Selecting trees and shrubs for windbreaks

Quick facts

Windbreaks are plantings of single or multiple rows of trees or shrubs that are planted for: 

  • Wind protection.
  • Controlling blowing and drifting snow.
  • Wildlife habitat.
  • Energy saving.
  • Living screens.
  • Reducing livestock odor.

The effectiveness of a windbreak depends on choosing the right trees and shrubs and planting them at the right density and spacing. 

Choosing the best trees and shrubs for your situation is extremely important to ensure an effective, long lasting windbreak.

  • Plants need to be winter hardy and should have a good history of being suitable for the site and soils.
  • Select multiple species of trees and shrubs so, if there is a failure in a row, the windbreak is still effective.
  • A mix of deciduous and coniferous plants is best and should be selected based on the purpose of the planting.
  • Use native plants whenever possible.


How dense the planting and the number of rows depend on the purpose of the windbreak.

For protecting crops and soil and distributing snow: 

  • Plant at 25 to 50 percent density.
  • Plant one row of deciduous shrubs and two rows of deciduous trees and shrubs.

For protecting against blowing and drifting snow:

  • Plant at 50 to 65 percent density.
  • Plant twin rows of deciduous shrubs then:
    • 1st row, evergreen trees.
    • 2nd row, evergreen trees and deciduous trees.
    • 3rd row, a combination of deciduous trees and shrubs.
  • See Living snow fences for more information on benefits and how to select plants.

To reduce energy costs, livestock odors and noise, or provide wildlife habitat:

  • Plant at 65 percent or more density.
  • Plant twin rows of evergreen trees then three or more rows in a combination of evergreen trees and deciduous trees and shrubs.

Plant spacing

Tree and shrub plant spacing affects active growth.

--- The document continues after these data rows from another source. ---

(* ===== verification/TokenPayout.v ===== *)
(** * Payouts that nobody can withhold

    The permissionless path rebuilds the claim of a payout from the Bitcoin transaction and
    runs the verifier on it.  When the classifier authorizes a payout that Bitcoin shows,
    the claim has its wire form, the verifier accepts it and the account advances. *)
From S2P Require Import Prelude Limbs Bytes Sha256 StateDigest MintNullifier Profile Transaction Address.
From S2P Require Import BtcHeaderChain BtcTx SignerBond Reserve ReserveProof ReserveProofRules ReserveWire ReserveSafety.
From S2P Require Import TokenLedger TokenRules TokenBlock TokenBlockRules.
Import OnChainTokenLedger.

#[local] Opaque sha256 sha256_domain NetworkBinding TREE_DEPTH.

(** ** Open requests *)

Lemma find_open_spec reqs c found r :
  find_open reqs c found = Some r -> found = Some r \/ (r ∈ reqs /\ is_open r = true /\ rq_request_commitment r = c).
Proof.
  revert found. induction reqs as [|x reqs IH]; intros found; cbn [find_open]; [by left|].
  destruct (is_open x) eqn:Eo; cbn [negb orb].
  2:{ intros [H|(H & H')]%IH; [by left|right; split; [by right|exact H']]. }
  destruct (bytes_eqb (rq_request_commitment x) c) eqn:Ec; cbn [negb].
  - apply bytes_eqb_eq in Ec. destruct found; [done|]. intros [[= <-]|(H & H')]%IH; right; [split_and!; [by left|done|done]|].
    split; [by right|exact H'].
  - intros [H|(H & H')]%IH; [by left|right; split; [by right|exact H']].
Qed.

Lemma FindOpen_spec reqs c r :
  FindOpenByCommitmentCopy reqs c = Some r -> r ∈ reqs /\ is_open r = true /\ rq_request_commitment r = c.
Proof. unfold FindOpenByCommitmentCopy. destruct (HashIsZero c); [done|]. intros [H|H]%find_open_spec; [done|exact H]. Qed.

(** ** The classifier reads one payout *)

Lemma classify_lookup custody valid s supply tx parents l1 l2 :
  (forall parsed, ParseReserveTx tx = Some parsed ->
     l1 (au_exact_commitment (auth (scan custody (btc_outputs parsed))))
     = l2 (au_exact_commitment (auth (scan custody (btc_outputs parsed))))) ->
  ClassifyBitcoinReserveSpend custody valid s supply tx parents l1 = ClassifyBitcoinReserveSpend custody valid s supply tx parents l2.
Proof.
  intros H. unfold ClassifyBitcoinReserveSpend. destruct (_ || _ || _); [reflexivity|]. destruct (ParseReserveTx tx) as [parsed|]; [|reflexivity].
  specialize (H parsed eq_refl). destruct (ReadInputFacts tx parents) as [f|]; [|reflexivity]. cbv zeta. unfold classify_payout. rewrite H. reflexivity.
Qed.

(** ** Widths *)

Lemma marker_exact_hash o m : is_bytes (spk o) -> ParseAuthMarker o = Some m -> is_hash (au_exact_commitment m).
Proof.
  intros Hb. unfold ParseAuthMarker. cbv zeta. set (b := ExtractOpReturn (spk o)).
  assert (is_bytes b) as Hbb.
  { unfold b, ExtractOpReturn. repeat match goal with |- is_bytes (if ?c then _ else _) => destruct c end;
      try apply is_bytes_take, is_bytes_drop, Hb; constructor. }
  assert (size b = STANDARD_AUTH_PAYLOAD_BYTES -> is_hash (slice 37 32 b)) as Hsl.
  { intros Hs. unfold size, STANDARD_AUTH_PAYLOAD_BYTES in Hs. split; [|by apply is_bytes_take, is_bytes_drop].
    unfold slice. rewrite length_take, length_drop. lia. }
  intros H. head_guard H. destruct (operation_of _) as [op|]; [|done].
  destruct op; try discriminate H; do 2 try head_guard H; injection H as <-; cbn [au_exact_commitment]; try apply is_hash_zero;
    apply Hsl; bool_hyps; lia.
Qed.

Lemma NetworkBinding_hash : is_hash NetworkBinding.
Proof. Transparent NetworkBinding. unfold NetworkBinding. Opaque NetworkBinding. apply sha256_domain_hash. Qed.

Lemma size_nonempty (b : bytes) : b <> [] -> negb (size b =? 0) = true.
Proof. destruct b; [done|]. intros _. apply negb_true_iff, Z.eqb_neq. unfold size. cbn [length]. lia. Qed.

(** ** A classified payout *)

Section Payout.
Context (custody : bytes) (valid : bytes -> bool) (cfg : BtcHeaderChain.Config) (hd : BtcHeaderChain.t).
Context (s : State) (supply depth : Z) (lookup : Hash256 -> option PayoutContext).
Context (blk : Hash256) (dirs : Z) (branch : list Hash256) (tx : bytes) (parents : list bytes).
Context (Hlookup : forall c p, lookup c = Some p -> present p = true /\ request_commitment p = c).

#[local] Abbreviation k := (ClassifyBitcoinReserveSpend custody valid s supply tx parents lookup).
#[local] Abbreviation c := (payout_claim_of s k blk dirs branch tx parents).

Context (Hk : disposition k = AUTHORIZED_TRANSITION) (Hop : sc_operation k = PAYOUT).

(** The transaction behind it. *)
Lemma payout_facts :
  exists parsed f total cur oth i p, let sc := scan custody (btc_outputs parsed) in
  authorized custody valid s supply tx parents lookup k parsed f total cur oth (Some i)
  /\ status s = ACTIVE /\ sc_exact_commitment k = au_exact_commitment (auth sc) /\ lookup (au_exact_commitment (auth sc)) = Some p
  /\ sc_payout k = p /\ au_mint_amount (auth sc) = 0 /\ 0 <> principal_sats p /\ principal_sats p <= open_redemption_principal s
  /\ principal_sats p <= reserve_value_sats s /\ paid_to (destination_spk p) (btc_outputs parsed) = (1, principal_sats p)
  /\ ((reserve_value_sats s = principal_sats p /\ sc_new_reserve_txid k = ZeroHash /\ sc_new_reserve_vout k = NO_VOUT
       /\ sc_new_reserve_value k = 0)
      \/ (reserve_value_sats s <> principal_sats p /\ custody_count sc = 1
          /\ sc_new_reserve_txid k = wt_txid parsed /\ sc_new_reserve_vout k = custody_vout sc
          /\ sc_new_reserve_value k = reserve_value_sats s - principal_sats p /\ sc_new_reserve_value k = custody_value sc)).
Proof.
  destruct (classify_authorized _ _ _ _ _ _ _ Hk) as (parsed & f & total & cur & oth & idx & A).
  pose proof (az_operation _ _ _ _ _ _ _ _ _ _ _ _ _ _ A) as Eo. pose proof (az_txid _ _ _ _ _ _ _ _ _ _ _ _ _ _ A) as Et.
  destruct (az_shape _ _ _ _ _ _ _ _ _ _ _ _ _ _ A) as [(_ & Ho & _)|(Hst & Hcur & Hx & i & Hi & Hsh)]; [congruence|].
  rewrite <- Eo, Hop in Hsh. destruct Hsh as (p & Hl & Hp & P1 & P2 & _ & _ & _ & P6 & P7 & P8 & P9 & _ & _ & Hor).
  exists parsed, f, total, cur, oth, i, p. rewrite Hi in A. split; [exact A|]. split_and!; try done.
  destruct Hor as [(S1 & _ & S3 & S4 & S5)|(S1 & S2 & S3 & S4 & S5 & S6)]; [left|right]; split_and!; try done; congruence.
Qed.

(** The verifier's classification of the claim is the same. *)
Lemma payout_classified : classified custody valid s supply (sc_payout k) c = k.
Proof.
  destruct payout_facts as (parsed & f & total & cur & oth & i & p & A & _ & _ & Hl & Ep & _).
  unfold classified. cbn [bitcoin_tx direct_parents payout_claim_of]. symmetry. apply classify_lookup. intros parsed' Hp'.
  assert (parsed' = parsed) as -> by (pose proof (az_tx _ _ _ _ _ _ _ _ _ _ _ _ _ _ A); congruence).
  rewrite Hl. destruct (Hlookup _ _ Hl) as [H1 H2]. unfold lookup_of. rewrite Ep, H1, H2, bytes_eqb_refl. reflexivity.
Qed.

Context (Hcan : Canonical s = true) (Hcust : custody <> []).
Context (Hmerkle : BtcHeaderChain.VerifyMerkle hd blk (sc_bitcoin_txid k) branch dirs = true).
Context (Hfinal : BtcHeaderChain.IsFinalForExternalValue cfg hd blk depth = true).

Lemma payout_admissible : admissible custody valid cfg hd s supply depth (sc_payout k) c = true.
Proof.
  destruct payout_facts as (parsed & f & total & cur & oth & i & p & A & Hst & _ & _ & _ & Hm & _).
  pose proof (az_tx _ _ _ _ _ _ _ _ _ _ _ _ _ _ A) as Hp. pose proof (az_txid _ _ _ _ _ _ _ _ _ _ _ _ _ _ A) as Et.
  pose proof (az_mint _ _ _ _ _ _ _ _ _ _ _ _ _ _ A) as Em.
  unfold admissible. rewrite payout_classified, Hcan.
  rewrite (size_nonempty _ Hcust).
  assert (MatchesPrior s c = true) as ->.
  { unfold MatchesPrior. cbn. by rewrite !bytes_eqb_refl, !Z.eqb_refl. }
  assert (operation_allowed s (operation c) = true) as -> by (unfold operation_allowed; cbn [operation payout_claim_of]; by rewrite Hst).
  assert (settled_on_bitcoin cfg hd depth c = true) as ->.
  { unfold settled_on_bitcoin. cbn [bitcoin_tx bitcoin_txid bitcoin_block merkle_branch merkle_directions payout_claim_of].
    rewrite Hp, <- Et, bytes_eqb_refl, Hmerkle, Hfinal. reflexivity. }
  assert (claim_matches c k = true) as ->; [|reflexivity].
  unfold claim_matches.
  cbn [operation bitcoin_txid new_reserve_txid new_reserve_vout new_reserve_value exact_commitment mint_amount payout_claim_of].
  rewrite Hk, Hop, !bytes_eqb_refl, !Z.eqb_refl, Em, Hm. reflexivity.
Qed.

Context (Hs : state_sized s) (Hblk : is_hash blk) (Hdirs : fits 32 dirs) (Hbranch : Forall is_hash branch).
Context (Htx : is_bytes tx) (Hparents : Forall is_bytes parents).

Lemma payout_sized : claim_sized c.
Proof.
  destruct payout_facts as (parsed & f & total & cur & oth & i & p & A & _ & Hx & _ & _ & _ & _ & _ & _ & _ & Hor).
  pose proof (az_tx _ _ _ _ _ _ _ _ _ _ _ _ _ _ A) as Hp. pose proof (az_txid _ _ _ _ _ _ _ _ _ _ _ _ _ _ A) as Et.
  destruct (parse_sized _ _ _ _ Htx Hp) as [_ Hout]. pose proof (parse_txid_hash _ _ _ _ Hp) as Hth.
  assert (is_hash (sc_exact_commitment k)) as Hex.
  { rewrite Hx. destruct (scan_marker custody (btc_outputs parsed)) as (o & Ho & Hm); [exact (az_auth _ _ _ _ _ _ _ _ _ _ _ _ _ _ A)|].
    eapply marker_exact_hash; [|exact Hm]. rewrite Forall_forall in Hout. by apply Hout. }
  assert (is_hash (sc_new_reserve_txid k) /\ fits 32 (sc_new_reserve_vout k) /\ fits 64 (sc_new_reserve_value k)) as (N1 & N2 & N3).
  { destruct Hor as [(_ & -> & -> & ->)|(_ & Hc & -> & -> & _ & ->)].
    - split_and!; [apply is_hash_zero|done|done].
    - destruct (scan_one custody _ Hc) as (j & o & Hj & _ & -> & -> & _). split_and!; [exact Hth|apply wrap_fits; lia|].
      rewrite Forall_lookup in Hout. by apply (Hout j). }
  rewrite <- Et in Hth. destruct Hs as [? ? ? ? ? ? ? ? ? ?].
  split; cbn [network_binding prior_commitment prior_reserve_txid prior_reserve_vout prior_reserve_value prior_transition_count
    new_reserve_txid new_reserve_vout new_reserve_value bitcoin_txid bitcoin_block merkle_directions merkle_branch exact_commitment
    mint_amount bitcoin_tx direct_parents nullifier_proof has_nullifier_proof payout_claim_of]; try assumption.
  - apply NetworkBinding_hash.
  - done.
  - reflexivity.
Qed.

(** The verifier accepts the claim. *)
Lemma payout_verified :
  EncodeProof c <> [] ->
  exists v, Verify custody valid cfg hd s supply (EncodeProof c) depth (sc_payout k) = Some v
  /\ claim v = c /\ payout_request_id v = request_id (sc_payout k) /\ payout_principal_sats v = principal_sats (sc_payout k)
  /\ payout_destination_spk v = destination_spk (sc_payout k) /\ terminal v = (sc_new_reserve_vout k =? NO_VOUT).
Proof.
  intros He. pose proof (proof_decode_encode _ payout_sized He) as Hd.
  assert (0 <= reserve_value_sats s) as HV by (pose proof (sz_value _ Hs) as Hv; unfold fits in Hv; lia).
  pose proof (Verify_exact custody valid cfg hd s supply depth (sc_payout k) (EncodeProof c) HV) as H.
  destruct (Verify _ _ _ _ _ _ _ _ _) as [v|]; [|specialize (H _ Hd); rewrite payout_admissible in H; discriminate H].
  destruct H as (Hd' & _ & Hag). assert (claim v = c) as Ec by congruence. rewrite Ec in Hag.
  destruct Hag as (_ & _ & _ & Ht & Hpay). destruct (Hpay eq_refl) as (P1 & P2 & P3). exists v. split_and!; try assumption; reflexivity.
Qed.

Context (Hcount : transition_count s <> UINT64_MAX) (Haccount : AccountingHolds s supply = true) (Hsup : 0 <= supply).
Context (Hz1 : HashIsZero (sc_bitcoin_txid k) = false) (Hz2 : HashIsZero blk = false).
Context (Hz3 : HashIsZero (TransitionCommitment c) = false).

(** And the account advances. *)
Lemma payout_advances v :
  claim v = c -> payout_principal_sats v = principal_sats (sc_payout k) -> terminal v = (sc_new_reserve_vout k =? NO_VOUT) ->
  exists next, ApplyAuthorized s v supply supply = Some next
  /\ reserve_value_sats next = reserve_value_sats s - principal_sats (sc_payout k)
  /\ open_redemption_principal next = open_redemption_principal s - principal_sats (sc_payout k).
Proof.
  intros Ec Ep Et.
  destruct payout_facts as (parsed & f & total & cur & oth & i & p & A & Hst & _ & _ & Hpay & _ & Hp0 & Hp1 & Hp2 & Hp3 & Hor).
  pose proof (az_tx _ _ _ _ _ _ _ _ _ _ _ _ _ _ A) as Hp. pose proof (az_txid _ _ _ _ _ _ _ _ _ _ _ _ _ _ A) as Etx.
  destruct (parse_sized _ _ _ _ Htx Hp) as [_ Hout]. pose proof (paid_nonneg (destination_spk p) _ Hout) as Hp4.
  rewrite (paid_to_one _ _ _ Hout Hp3) in Hp4.
  pose proof (proj1 (AccountingHolds_iff _ _) Haccount) as (_ & Hv & Hl & Hm). destruct Hs as [_ _ Sv _ _ _ Ss Sp _ _]. unfold fits in Sv, Ss, Sp.
  unfold ApplyAuthorized, authorized_next. rewrite Ec, Ep, Et, Hpay in *. cbn [operation new_reserve_value new_reserve_txid new_reserve_vout bitcoin_block payout_claim_of].
  assert (MatchesPrior s c = true) as HM by (unfold MatchesPrior; cbn; by rewrite !bytes_eqb_refl, !Z.eqb_refl).
  rewrite HM, Haccount, (proj2 (Z.eqb_neq _ _) Hcount), Hst. cbn [negb orb].
  change (bool_decide (PAYOUT = FREEZE)) with false. change (bool_decide (ACTIVE <> ACTIVE)) with false. cbv iota zeta.
  rewrite Z.eqb_refl, !Z.gtb_ltb. cbn [negb orb].
  destruct Hor as [(S1 & S3 & S4 & S5)|(S1 & S2 & S3 & S4 & S5 & S6)].
  - rewrite S3, S4, S5, Z.eqb_refl. rewrite (proj2 (Z.ltb_ge _ _)) by lia. rewrite (proj2 (Z.ltb_ge _ _)) by lia.
    rewrite (proj2 (Z.eqb_eq _ _)) by lia. cbn [negb orb].
    rewrite !(proj2 (Z.eqb_eq _ _)) by lia. cbn [negb orb].
    match goal with |- context [AccountingHolds ?n supply] => assert (AccountingHolds n supply = true) as -> end.
    { apply AccountingHolds_iff. unfold Canonical. cbn [transition_commitment status reserve_txid reserve_vout reserve_value_sats reserve_bitcoin_block surplus_sats open_redemption_principal advance with_reserve].
      rewrite Hz3. cbn [bool_decide]. rewrite (proj2 (Z.eqb_eq (surplus_sats s) 0)) by lia.
      rewrite (proj2 (Z.eqb_eq (open_redemption_principal s - (reserve_value_sats s - 0)) 0)) by lia. unfold UINT64_MAX. split_and!; [reflexivity|lia|lia|lia]. }
    eexists. split; [reflexivity|]. cbn [transition_commitment status reserve_txid reserve_vout reserve_value_sats reserve_bitcoin_block surplus_sats open_redemption_principal advance with_reserve]. split; lia.
  - destruct (successor_index custody tx parsed Hp S2) as (j & o & _ & _ & Hj & Hn & _ & _).
    assert (sc_new_reserve_vout k <> NO_VOUT) as Hno by (rewrite S4, Hj; exact Hn).
    rewrite (proj2 (Z.eqb_neq _ _) Hno). rewrite S5. rewrite (proj2 (Z.ltb_ge _ _)) by lia. rewrite (proj2 (Z.ltb_ge _ _)) by lia.
    rewrite (proj2 (Z.eqb_eq _ _)) by lia. cbn [negb orb].
    match goal with |- context [AccountingHolds ?n supply] => assert (AccountingHolds n supply = true) as -> end.
    { apply AccountingHolds_iff. unfold Canonical, HasOutpoint. cbn [transition_commitment status reserve_txid reserve_vout reserve_value_sats reserve_bitcoin_block surplus_sats open_redemption_principal advance with_reserve].
      rewrite Hz3. rewrite S3, <- Etx, Hz1, Hz2, (proj2 (Z.eqb_neq _ _) Hno).
      rewrite (proj2 (Z.eqb_neq (reserve_value_sats s - principal_sats p) 0)) by lia. split_and!; [reflexivity|lia|lia|lia]. }
    eexists. split; [reflexivity|]. cbn [transition_commitment status reserve_txid reserve_vout reserve_value_sats reserve_bitcoin_block surplus_sats open_redemption_principal advance with_reserve]. split; lia.
Qed.
End Payout.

Trees planted too close together may be stunted due to crowding, while too far apart from each other may cause gaps that reduce the effectiveness of the windbreak.

Check spacing recommendations for the specific species you want to plant.

Financial help

Cost-sharing and annual land payments for land planted to trees as windbreaks, wildlife plantings, shelterbelts and living snow fences may be available.

The USDA Conservation Reserve Program (CRP) continuous sign-up offers cost-share, annual payments and incentive payments. Contact your county Farm Service Agency (FSA) office for more details.

Local sources of funding include Soil and Water Conservation Districts, watershed and conservation organizations.

Check with area or county Soil and Water Conservation Districts, National Resources Conservation Service, Department of Natural Resources and Extension staff to get a recommended list of plants suitable for your area.